[Source information]

(* ===== verification/Permutations.v ===== *)
(** * collections: permutations

    Models [src/collections/permutations.go]: the iterator that
    [Permutations] returns, run over a consumer.  The consumer is the [yield]
    function of a range loop, a call on the world [W] that answers whether the
    loop goes on.  The work slice that [generate] swaps in place is the state
    it passes along; [yield] gets a copy of it, so the consumer cannot reach
    it.

    [perms] is the reference: the values the iterator produces, in order.
    The theorem [permutations_enumerates] says that the iterator hands
    exactly these to any consumer until the consumer stops it, and that they
    are the permutations of the input. *)

From S2P Require Import Prelude.

(** ** The iterator *)

Section generate.
Context {T W : Type}.
Context (yield : list T → Call W bool).

(** [work[i], work[j] = work[j], work[i]]; [None] is the panic of an index out
    of range. *)
Definition swap (i j : nat) (work : list T) : option (list T) :=
  x ← work !! i;
  y ← work !! j;
  Some (<[j := x]> (<[i := y]> work)).

(** [copySlice], nil being [None]. *)
Definition copySlice (values : option (list T)) : option (list T) :=
  match values with
  | None => None
  | Some vs => Some (take (length vs) vs)
  end.

(** A step that panics does not return. *)
Definition may_panic {A} (o : option A) : Go W A :=
  λ w, match o with Some a => Some (a, w) | None => None end.

(** The loop over [index] of [generate], [recurse] being the call
    [generate(start + 1)]; [rest] bounds the iterations left. *)
Fixpoint generateLoop (recurse : list T → Go W (list T * bool)) (rest start index : nat)
    (work : list T) : Go W (list T * bool) :=
  if (index <? length work)%nat then
    match rest with
    | 0 => out_of_fuel
    | S rest' =>
        swapped ← may_panic (swap start index work);
        r ← recurse swapped;
        restored ← may_panic (swap start index r.1);
        if negb r.2 then mret (restored, false)
        else generateLoop recurse rest' start (index + 1) restored
    end
  else mret (work, true).

(** The closure [generate] over the work slice: the result is the slice and
    whether to go on.  One unit of [depth] per position still to fill. *)
Fixpoint generate (depth : nat) (start : nat) (work : list T) : Go W (list T * bool) :=
  if (start =? length work)%nat then
    goOn ← call (yield work);
    mret (work, goOn)
  else match depth with
  | 0 => out_of_fuel
  | S depth' => generateLoop (generate depth' (start + 1)) (length work) start start work
  end.

(** The function [Permutations(values)] returns, run over [yield]. *)
Definition Permutations (values : option (list T)) : Go W () :=
  let source := default [] (copySlice values) in
  if (length source =? 0)%nat then
    _ ← call (yield []);
    mret ()
  else
    let work := default [] (copySlice (Some source)) in
    _ ← generate (length work) 0 work;
    mret ().

(** What a consumer sees of a list of values: it gets them in order until it
    answers false. *)
Fixpoint consume (vs : list (list T)) : Call W bool :=
  match vs with
  | [] => mret true
  | v :: rest =>
      goOn ← yield v;
      if goOn : bool then consume rest else mret false
  end.
End generate.

(** ** The reference *)

Section reference.
Context {T : Type}.

(** The element at [i] moved to the front, the front put in its place. *)
Definition front (i : nat) (l : list T) : option (T * list T) :=
  match swap 0 i l with
  | Some (x :: t) => Some (x, t)
  | _ => None
  end.

Fixpoint perms (n : nat) (l : list T) : list (list T) :=
  match n with
  | 0 => [l]
  | S n' =>
      i ← seq 0 (length l);
      match front i l with
      | Some (x, t) => cons x <$> perms n' t
      | None => []
      end
  end.
End reference.

(** ** Swaps *)

Section swaps.
Context {T : Type}.
Implicit Types (l : list T).

Lemma swap_is_Some i j l : i < length l → j < length l → is_Some (swap i j l).
Proof.
  intros [x Hx]%lookup_lt_is_Some [y Hy]%lookup_lt_is_Some.
  unfold swap. rewrite Hx. cbn. rewrite Hy. eauto.
Qed.

Lemma swap_length i j l l' : swap i j l = Some l' → length l' = length l.
Proof.
  unfold swap. destruct (l !! i), (l !! j); cbn; intros Hs; simplify_eq.
  by rewrite !length_insert.
Qed.

(** Swapping twice restores the slice. *)
Lemma swap_swap i j l l' : swap i j l = Some l' → swap i j l' = Some l.
Proof.
  unfold swap. destruct (l !! i) as [x|] eqn:Hx, (l !! j) as [y|] eqn:Hy; cbn; intros Hs; simplify_eq.
  pose proof (lookup_lt_Some _ _ _ Hx). pose proof (lookup_lt_Some _ _ _ Hy).
  destruct (decide (i = j)) as [->|Hne].
  - rewrite list_insert_insert_eq, list_lookup_insert_eq by done. cbn.
    rewrite !list_insert_insert_eq. f_equal. apply list_insert_id. congruence.
  - rewrite (list_lookup_insert_ne _ j i) by done. rewrite !list_lookup_insert_eq by (by rewrite ?length_insert).
    cbn. rewrite (list_insert_insert_ne _ i j), !list_insert_insert_eq by done.
    f_equal. rewrite (list_insert_id l i) by done. by apply list_insert_id.
Qed.

Lemma swap_app p l i j :
  swap (length p + i) (length p + j) (p ++ l) = app p <$> swap i j l.
Proof.
  unfold swap. rewrite !lookup_app_r by lia.
  replace (length p + i - length p) with i by lia.
  replace (length p + j - length p) with j by lia.
  destruct (l !! i), (l !! j); cbn; try done.
  by rewrite !insert_app_r.
Qed.

Lemma front_spec i x l :
  l !! i = Some x → ∃ t, front i l = Some (x, t) ∧ l ≡ₚ x :: t ∧ length l = S (length t).
Proof.
  intros Hx. destruct l as [|h l]; [done|]. destruct i as [|i]; cbn in Hx.
  - simplify_eq. unfold front, swap. cbn. eauto.
  - exists (<[i := h]> l). split; [unfold front, swap; cbn; by rewrite Hx|].
    cbn [length]. rewrite length_insert. split; [|done].
    rewrite <- (take_drop_middle l i x Hx) at 1.
    rewrite insert_take_drop by eauto using lookup_lt_Some.
    by rewrite <- !Permutation_middle, Permutation_swap.
Qed.

Lemma swap_0_front i l :
  i < length l → ∃ x t, front i l = Some (x, t) ∧ swap 0 i l = Some (x :: t) ∧ l !! i = Some x ∧
    l ≡ₚ x :: t ∧ length l = S (length t).
Proof.
  intros [x Hx]%lookup_lt_is_Some.
  destruct (front_spec i x l Hx) as (t & Hf & ? & ?).
  exists x, t. repeat split; try done.
  unfold front in Hf. destruct (swap 0 i l) as [[|? ?]|]; naive_solver.
Qed.
End swaps.

(** ** The reference lists the permutations *)

Section reference_laws.
Context {T : Type}.

Lemma elem_of_perms n (l q : list T) : length l = n → q ∈ perms n l ↔ q ≡ₚ l.
Proof.
  revert l q. induction n as [|n IH]; intros l q Hl; cbn [perms].
  - apply length_zero_iff_nil in Hl as ->. rewrite list_elem_of_singleton. split; [by intros ->|].
    apply Permutation_nil_r.
  - rewrite list_elem_of_bind. setoid_rewrite elem_of_seq. split.
    + intros (i & Hq & Hi). destruct (swap_0_front i l) as (x & t & Hf & _ & _ & Hp & Ht); [lia|].
      rewrite Hf in Hq. apply list_elem_of_fmap in Hq as (q' & -> & Hq').
      apply IH in Hq'; [|lia]. by rewrite Hp, Hq'.
    + intros Hq. destruct q as [|y q]; [apply Permutation_length in Hq; cbn in Hq; lia|].
      assert (y ∈ l) as [i Hy]%list_elem_of_lookup by (rewrite <- Hq; left).
      destruct (front_spec i y l Hy) as (t & Hf & Hp & Ht). exists i.
      split; [|apply lookup_lt_Some in Hy; lia].
      rewrite Hf. apply list_elem_of_fmap_2, IH; [lia|].
      apply (Permutation_cons_inv (a:=y)). by rewrite <- Hp.
Qed.

Lemma length_perms n (l : list T) : length l = n → length (perms n l) = fact n.
Proof.
  revert l. induction n as [|n IH]; intros l Hl; cbn [perms]; [done|].
  assert (Hsum : ∀ is_, (∀ i, i ∈ is_ → i < length l) →
    length (is_ ≫= λ i, match front i l with
      Some (x, t) => cons x <$> perms n t | None => [] end) = length is_ * fact n).
  { induction is_ as [|i is_ IHi]; intros Hi; [done|]. cbn [mbind list_bind].
    destruct (swap_0_front i l) as (x & t & -> & _ & _ & _ & Ht); [apply Hi; left|].
    rewrite length_app, IHi by (intros ? ?; apply Hi; by right).
    rewrite length_fmap, IH by lia. cbn. lia. }
  rewrite Hsum; [rewrite length_seq, Hl; cbn; lia|].
  intros i ?%elem_of_seq. lia.
Qed.

Lemma NoDup_perms n (l : list T) : length l = n → NoDup l → NoDup (perms n l).
Proof.
  revert l. induction n as [|n IH]; intros l Hl Hnd; cbn [perms].
  - apply NoDup_singleton.
  - apply NoDup_bind.
    + intros i j q Hi%elem_of_seq Hj%elem_of_seq Hqi Hqj.
      destruct (swap_0_front i l) as (x & t & Hf & _ & Hx & _); [lia|].
      destruct (swap_0_front j l) as (y & u & Hg & _ & Hy & _); [lia|].
      rewrite Hf in Hqi. rewrite Hg in Hqj.
      apply list_elem_of_fmap in Hqi as (? & -> & _). apply list_elem_of_fmap in Hqj as (? & ? & _). simplify_eq.
      by eapply NoDup_lookup.
    + intros i Hi%elem_of_seq.
      destruct (swap_0_front i l) as (x & t & -> & _ & _ & Hp & Ht); [lia|].
      apply (NoDup_fmap_2 _), IH; [lia|].
      rewrite Hp in Hnd. by apply NoDup_cons_1_2 in Hnd.
    + apply NoDup_seq.
Qed.
End reference_laws.

(** ** The iterator refines the reference *)

Section refinement.
Context {T W : Type}.
Context (yield : list T → Call W bool).

Lemma consume_app us vs w :
  consume yield (us ++ vs) w =
    (let '(goOn, w') := consume yield us w in if goOn : bool then consume yield vs w' else (false, w')).
Proof.
  revert w. induction us as [|u us IH]; intros w; [done|].
  cbn. unfold mbind, call_bind. destruct (yield u w) as [[] w']; [apply IH|done].
Qed.

(** One pass of the loop, given that the recursive call hands over the
    arrangements of a tail. *)
Lemma generateLoop_consumes recurse n rest p l i w :
  (∀ x t w, length t = n →
    recurse (p ++ x :: t) w =
      Some (let '(goOn, w') := consume yield (app p <$> (cons x <$> perms n t)) w in
            ((p ++ x :: t, goOn), w'))) →
  length l = S n → i ≤ length l → length l - i ≤ rest →
  generateLoop recurse rest (length p) (length p + i) (p ++ l) w =
    Some (let '(goOn, w') := consume yield (app p <$> (seq i (length l - i) ≫= λ i,
            match front i l with Some (x, t) => cons x <$> perms n t | None => [] end)) w in
          ((p ++ l, goOn), w')).
Proof.
  intros Hrec Hn. revert i w. induction rest as [|rest IH]; intros i w Hi Hrest.
  - replace (length l - i) with 0 by lia. cbn [generateLoop seq]. rewrite length_app.
    by destruct (Nat.ltb_spec (length p + i) (length p + length l)); [lia|].
  - cbn [generateLoop]. rewrite length_app.
    destruct (Nat.ltb_spec (length p + i) (length p + length l)) as [Hlt|Hge].
    + destruct (swap_0_front i l) as (x & t & Hf & Hs & _ & _ & Ht); [lia|].
      replace (length l - i) with (S (length l - S i)) by lia. cbn [seq]. rewrite bind_cons, Hf, fmap_app, consume_app.
      pose proof (swap_app p l 0 i) as Hsw. rewrite Nat.add_0_r, Hs in Hsw. cbn in Hsw.
      unfold mbind at 1, go_bind at 1, may_panic at 1. rewrite Hsw.
      unfold mbind at 1, go_bind at 1. rewrite Hrec by lia.
      destruct (consume yield _ w) as [goOn w'].
      unfold mbind at 1, go_bind at 1, may_panic at 1. cbn [fst snd]. rewrite (swap_swap _ _ _ _ Hsw).
      destruct goOn; cbn [negb]; [|done].
      replace (length p + i + 1) with (length p + S i) by lia. apply IH; lia.
    + by replace (length l - i) with 0 by lia.
Qed.

(** [generate] on a slice whose first [start] positions are fixed hands the
    arrangements of the others to the consumer, and restores the slice. *)
Lemma generate_consumes depth p (l : list T) w :
  length l ≤ depth →
  generate yield depth (length p) (p ++ l) w =
    Some (let '(goOn, w') := consume yield (app p <$> perms (length l) l) w in ((p ++ l, goOn), w')).
Proof.
  revert p l w. induction depth as [|depth IH]; intros p [|y l] w Hd; cbn in Hd; try lia.
  1, 2: cbn [generate]; rewrite app_nil_r, Nat.eqb_refl; cbn; rewrite app_nil_r;
    unfold mbind, go_bind, call_bind, call; by destruct (yield p w) as [[] ?].
  cbn [generate]. rewrite length_app. cbn [length].
  destruct (Nat.eqb_spec (length p) (length p + S (length l))); [lia|].
  rewrite <- (Nat.add_0_r (length p)) at 4.
  rewrite (generateLoop_consumes _ (length l)); cbn [length]; [done| |done|lia|lia].
  intros x t w' Ht. rewrite <- Ht. replace (length p + 1) with (length (p ++ [x])) by (rewrite length_app; done).
  replace (p ++ x :: t) with ((p ++ [x]) ++ t) by (by rewrite <- app_assoc).
  rewrite IH by lia. rewrite <- list_fmap_compose.
  by rewrite (list_fmap_ext (app (p ++ [x])) (app p ∘ cons x)) by (intros; cbn; by rewrite <- app_assoc).
Qed.

(** The whole iterator, for nil and empty inputs too. *)
Lemma Permutations_consumes (values : option (list T)) w :
  let source := default [] values in
  Permutations yield values w = Some ((), (consume yield (perms (length source) source) w).2).
Proof.
  intros source. unfold Permutations, copySlice.
  replace (default [] _) with source by (unfold source; destruct values; cbn; by rewrite ?firstn_all).
  cbn [default]. rewrite firstn_all. destruct source as [|y l] eqn:Hs.
  - cbn. unfold mbind, go_bind, call_bind, call. by destruct (yield [] w) as [[] ?].
  - cbn [length Nat.eqb]. pose proof (generate_consumes (length (y :: l)) [] (y :: l) w) as Hg.
    cbn [app length] in Hg. unfold mbind at 1, go_bind at 1. cbn [length].
    unfold id. cbn [length]. rewrite Hg by done. rewrite list_fmap_id.
    by destruct (consume yield (perms (S (length l)) (y :: l)) w).
Qed.
End refinement.

(** The iterator [Permutations] returns enumerates: there is one list of
    values that every consumer gets, in this order, until it stops the loop,
    and the run always ends without an index out of range.  The list holds
    exactly the permutations of the input, n! of them, and none twice when
    the input has no duplicates. *)
Theorem permutations_enumerates {T} (values : option (list T)) :
  let source := default [] values in
  ∃ ps : list (list T),
    (∀ W (yield : list T → Call W bool) w,
      Permutations yield values w = Some ((), (consume yield ps w).2)) ∧
    (∀ q, q ∈ ps ↔ q ≡ₚ source) ∧
    length ps = fact (length source) ∧
    (NoDup source → NoDup ps).
Proof.
  intros source. exists (perms (length source) source).
  split_and!; intros; auto using length_perms, NoDup_perms.
  - apply Permutations_consumes.
  - by apply elem_of_perms.
Qed.

(** A consumer that collects the values and stops after two. *)
Example permutations_stops_early :
  Permutations (λ v (acc : list (list nat)), (length acc <? 1, acc ++ [v])) (Some [1; 2; 3]) [] =
    Some ((), [[1; 2; 3]; [1; 3; 2]]).
Proof. reflexivity. Qed.

Example permutations_of_three :
  Permutations (λ v (acc : list (list nat)), (true, acc ++ [v])) (Some [1; 2; 3]) [] =
    Some ((), [[1; 2; 3]; [1; 3; 2]; [2; 1; 3]; [2; 3; 1]; [3; 2; 1]; [3; 1; 2]]).
Proof. reflexivity. Qed.
(* ===== verification/SqlKitLaws.v ===== *)
(** * sqlkit: laws of the statement builders

    The intended meaning of a builder, [meaning], is the statement text with
    every value in its place, read off the builder without placeholders.  The
    theorems relate it to the statement that [Build] returns and that the
    database reads with [bindSQL]. *)

From S2P Require Import Prelude GoError GoText SqlKit.

Local Open Scope Z_scope.

(** ** The intended statement *)

Section meaning.
Context {A : Type}.

Definition chars (s : text) : list (token A) := Ch <$> s.

Lemma chars_app s1 s2 : chars (s1 ++ s2) = chars s1 ++ chars s2.
Proof. apply fmap_app. Qed.

(** A fragment with each mark replaced by its own value. *)
Fixpoint fragmentTokens (fragment : text) (args : list A) : list (token A) :=
  match fragment with
  | [] => []
  | r :: rest =>
      if r =? 63 then
        match args with
        | a :: args' => Arg a :: fragmentTokens rest args'
        | [] => fragmentTokens rest []
        end
      else Ch r :: fragmentTokens rest args
  end.

Fixpoint joinTokens (parts : list (list (token A))) (sep : text) : list (token A) :=
  match parts with
  | [] => []
  | [p] => p
  | p :: rest => p ++ chars sep ++ joinTokens rest sep
  end.

Definition whereTokens (clauses : list (whereClause A)) : list (token A) :=
  match clauses with
  | [] => []
  | _ => chars (lit " where ") ++
         joinTokens (map (λ c, fragmentTokens (fragment c) (args c)) clauses) (lit " and ")
  end.

(** A quoted identifier, as the text the caller named. *)
Definition identifierText (identifier : text) : text := Join (map quote (Split identifier 46)) 46.

Definition identifiersText (identifiers : list text) : text :=
  JoinText (map identifierText identifiers) (lit ", ").

(** An optional list of identifiers after a keyword. *)
Definition listText (keyword : string) (identifiers : list text) : text :=
  match identifiers with
  | [] => []
  | _ => lit keyword ++ identifiersText identifiers
  end.

Definition limitText (limit : option Z) : text :=
  match limit with None => [] | Some n => lit " limit " ++ Itoa (Z.to_nat n) end.

Definition meaning (b : builder A) : list (token A) :=
  match b with
  | BSelect b =>
      chars (lit "select " ++ (match s_columns b with [] => lit "*" | cs => identifiersText cs end) ++
             lit " from " ++ identifierText (s_table b)) ++
      whereTokens (s_where b) ++
      chars (listText " order by " (s_orderBy b) ++ limitText (s_limit b))
  | BInsert b =>
      chars (lit "insert into " ++ identifierText (i_table b) ++ lit " (" ++
             identifiersText (i_columns b) ++ lit ") values (") ++
      joinTokens (map (λ a, [Arg a]) (i_values b)) (lit ", ") ++
      chars (lit ")" ++ listText " returning " (i_returning b))
  | BUpdate b =>
      chars (lit "update " ++ identifierText (u_table b) ++ lit " set ") ++
      joinTokens (map (λ s, chars (identifierText (column s) ++ lit " = ") ++ [Arg (value s)]) (u_sets b))
        (lit ", ") ++
      whereTokens (u_where b)
  | BDelete b =>
      chars (lit "delete from " ++ identifierText (d_table b)) ++ whereTokens (d_where b)
  end.
End meaning.

(** A fragment keeps its marks where a value can stand.  Reading it from [st],
    right after a mark when [mark]: a mark stands outside quotes and touches
    neither a letter, digit, underscore, [$] or rune beyond ASCII nor another
    mark; quotes are closed, string literals have no backslash, there is no
    comment, and a [$] occurs only in quotes or inside an identifier. *)
Fixpoint wellPlaced (st : lexState) (mark : bool) (fragment : text) : bool :=
  match fragment with
  | [] => match st with Gap | Word _ | Dash | Slash => true | _ => false end
  | c :: rest =>
      if c =? 63 then negb mark && atGap st && wellPlaced Gap true rest
      else if mark && isWordRune c then false
      else match textStep st c with Some st' => wellPlaced st' false rest | None => false end
  end.

Definition clauses {A} (b : builder A) : list (whereClause A) :=
  match b with
  | BSelect b => s_where b
  | BInsert _ => []
  | BUpdate b => u_where b
  | BDelete b => d_where b
  end.

Definition marks_well_placed {A} (b : builder A) : bool :=
  forallb (λ c, wellPlaced Gap false (fragment c)) (clauses b).

(** ** Reading a text piece by piece *)

(** The states in which a text may end, and those in which it may go on. *)
Fixpoint textRun (st : lexState) (s : text) : option lexState :=
  match s with
  | [] => Some st
  | c :: rest => st' ← textStep st c; textRun st' rest
  end.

[/Source information]

Work task -> Print exactly the lines of the records from the one containing "(** ** Reading a text piece by piece *)" through the end, and nothing besides them.

Output below ->
(** ** Reading a text piece by piece *)

(** The states in which a text may end, and those in which it may go on. *)
Fixpoint textRun (st : lexState) (s : text) : option lexState :=
  match s with
  | [] => Some st
  | c :: rest => st' ← textStep st c; textRun st' rest
  end.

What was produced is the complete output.